**Assignment**
Write out all of the records, keeping each one exactly as written.

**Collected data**
--------
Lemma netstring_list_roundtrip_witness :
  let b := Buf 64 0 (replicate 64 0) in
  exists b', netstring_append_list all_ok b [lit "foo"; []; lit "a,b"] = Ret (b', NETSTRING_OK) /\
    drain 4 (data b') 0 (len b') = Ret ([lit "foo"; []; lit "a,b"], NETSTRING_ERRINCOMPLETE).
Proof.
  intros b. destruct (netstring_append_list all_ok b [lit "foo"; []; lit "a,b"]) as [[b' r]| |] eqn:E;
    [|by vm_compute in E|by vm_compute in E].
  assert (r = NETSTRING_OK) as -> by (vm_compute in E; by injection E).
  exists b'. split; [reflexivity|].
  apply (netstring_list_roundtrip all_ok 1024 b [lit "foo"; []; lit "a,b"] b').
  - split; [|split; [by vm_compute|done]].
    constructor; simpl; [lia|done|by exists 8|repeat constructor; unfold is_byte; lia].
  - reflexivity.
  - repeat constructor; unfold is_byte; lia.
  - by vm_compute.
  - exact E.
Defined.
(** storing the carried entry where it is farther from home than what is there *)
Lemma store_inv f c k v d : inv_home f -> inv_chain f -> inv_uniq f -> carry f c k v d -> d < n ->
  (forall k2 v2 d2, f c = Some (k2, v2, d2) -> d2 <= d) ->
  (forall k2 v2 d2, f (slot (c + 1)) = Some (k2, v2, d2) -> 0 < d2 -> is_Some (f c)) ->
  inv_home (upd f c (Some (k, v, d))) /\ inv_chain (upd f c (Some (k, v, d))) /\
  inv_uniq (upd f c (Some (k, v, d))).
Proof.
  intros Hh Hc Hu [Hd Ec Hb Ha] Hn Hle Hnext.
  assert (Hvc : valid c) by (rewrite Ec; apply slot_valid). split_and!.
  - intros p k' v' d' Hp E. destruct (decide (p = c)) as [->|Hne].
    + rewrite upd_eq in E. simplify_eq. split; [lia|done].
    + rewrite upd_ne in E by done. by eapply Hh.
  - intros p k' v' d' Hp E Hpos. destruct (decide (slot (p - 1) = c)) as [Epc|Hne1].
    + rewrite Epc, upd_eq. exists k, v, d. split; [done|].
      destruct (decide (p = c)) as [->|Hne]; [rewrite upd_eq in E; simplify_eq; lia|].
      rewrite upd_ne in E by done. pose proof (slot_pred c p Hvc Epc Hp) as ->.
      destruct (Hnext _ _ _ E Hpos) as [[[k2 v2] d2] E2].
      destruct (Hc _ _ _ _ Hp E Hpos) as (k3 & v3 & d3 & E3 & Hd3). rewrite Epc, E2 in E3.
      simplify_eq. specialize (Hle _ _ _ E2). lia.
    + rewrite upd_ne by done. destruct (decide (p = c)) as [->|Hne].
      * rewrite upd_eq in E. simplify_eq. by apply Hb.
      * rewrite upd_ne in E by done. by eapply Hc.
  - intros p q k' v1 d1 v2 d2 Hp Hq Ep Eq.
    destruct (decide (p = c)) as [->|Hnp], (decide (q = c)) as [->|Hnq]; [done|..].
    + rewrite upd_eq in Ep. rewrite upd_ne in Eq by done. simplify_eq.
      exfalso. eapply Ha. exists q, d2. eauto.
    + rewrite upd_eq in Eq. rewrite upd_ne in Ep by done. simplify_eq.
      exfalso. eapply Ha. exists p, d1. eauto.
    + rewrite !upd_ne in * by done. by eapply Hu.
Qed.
--------
**Reply to the task**
Lemma netstring_list_roundtrip_witness :
  let b := Buf 64 0 (replicate 64 0) in
  exists b', netstring_append_list all_ok b [lit "foo"; []; lit "a,b"] = Ret (b', NETSTRING_OK) /\
    drain 4 (data b') 0 (len b') = Ret ([lit "foo"; []; lit "a,b"], NETSTRING_ERRINCOMPLETE).
Proof.
  intros b. destruct (netstring_append_list all_ok b [lit "foo"; []; lit "a,b"]) as [[b' r]| |] eqn:E;
    [|by vm_compute in E|by vm_compute in E].
  assert (r = NETSTRING_OK) as -> by (vm_compute in E; by injection E).
  exists b'. split; [reflexivity|].
  apply (netstring_list_roundtrip all_ok 1024 b [lit "foo"; []; lit "a,b"] b').
  - split; [|split; [by vm_compute|done]].
    constructor; simpl; [lia|done|by exists 8|repeat constructor; unfold is_byte; lia].
  - reflexivity.
  - repeat constructor; unfold is_byte; lia.
  - by vm_compute.
  - exact E.
Defined.
(** storing the carried entry where it is farther from home than what is there *)
Lemma store_inv f c k v d : inv_home f -> inv_chain f -> inv_uniq f -> carry f c k v d -> d < n ->
  (forall k2 v2 d2, f c = Some (k2, v2, d2) -> d2 <= d) ->
  (forall k2 v2 d2, f (slot (c + 1)) = Some (k2, v2, d2) -> 0 < d2 -> is_Some (f c)) ->
  inv_home (upd f c (Some (k, v, d))) /\ inv_chain (upd f c (Some (k, v, d))) /\
  inv_uniq (upd f c (Some (k, v, d))).
Proof.
  intros Hh Hc Hu [Hd Ec Hb Ha] Hn Hle Hnext.
  assert (Hvc : valid c) by (rewrite Ec; apply slot_valid). split_and!.
  - intros p k' v' d' Hp E. destruct (decide (p = c)) as [->|Hne].
    + rewrite upd_eq in E. simplify_eq. split; [lia|done].
    + rewrite upd_ne in E by done. by eapply Hh.
  - intros p k' v' d' Hp E Hpos. destruct (decide (slot (p - 1) = c)) as [Epc|Hne1].
    + rewrite Epc, upd_eq. exists k, v, d. split; [done|].
      destruct (decide (p = c)) as [->|Hne]; [rewrite upd_eq in E; simplify_eq; lia|].
      rewrite upd_ne in E by done. pose proof (slot_pred c p Hvc Epc Hp) as ->.
      destruct (Hnext _ _ _ E Hpos) as [[[k2 v2] d2] E2].
      destruct (Hc _ _ _ _ Hp E Hpos) as (k3 & v3 & d3 & E3 & Hd3). rewrite Epc, E2 in E3.
      simplify_eq. specialize (Hle _ _ _ E2). lia.
    + rewrite upd_ne by done. destruct (decide (p = c)) as [->|Hne].
      * rewrite upd_eq in E. simplify_eq. by apply Hb.
      * rewrite upd_ne in E by done. by eapply Hc.
  - intros p q k' v1 d1 v2 d2 Hp Hq Ep Eq.
    destruct (decide (p = c)) as [->|Hnp], (decide (q = c)) as [->|Hnq]; [done|..].
    + rewrite upd_eq in Ep. rewrite upd_ne in Eq by done. simplify_eq.
      exfalso. eapply Ha. exists q, d2. eauto.
    + rewrite upd_eq in Eq. rewrite upd_ne in Ep by done. simplify_eq.
      exfalso. eapply Ha. exists p, d1. eauto.
    + rewrite !upd_ne in * by done. by eapply Hu.
Qed.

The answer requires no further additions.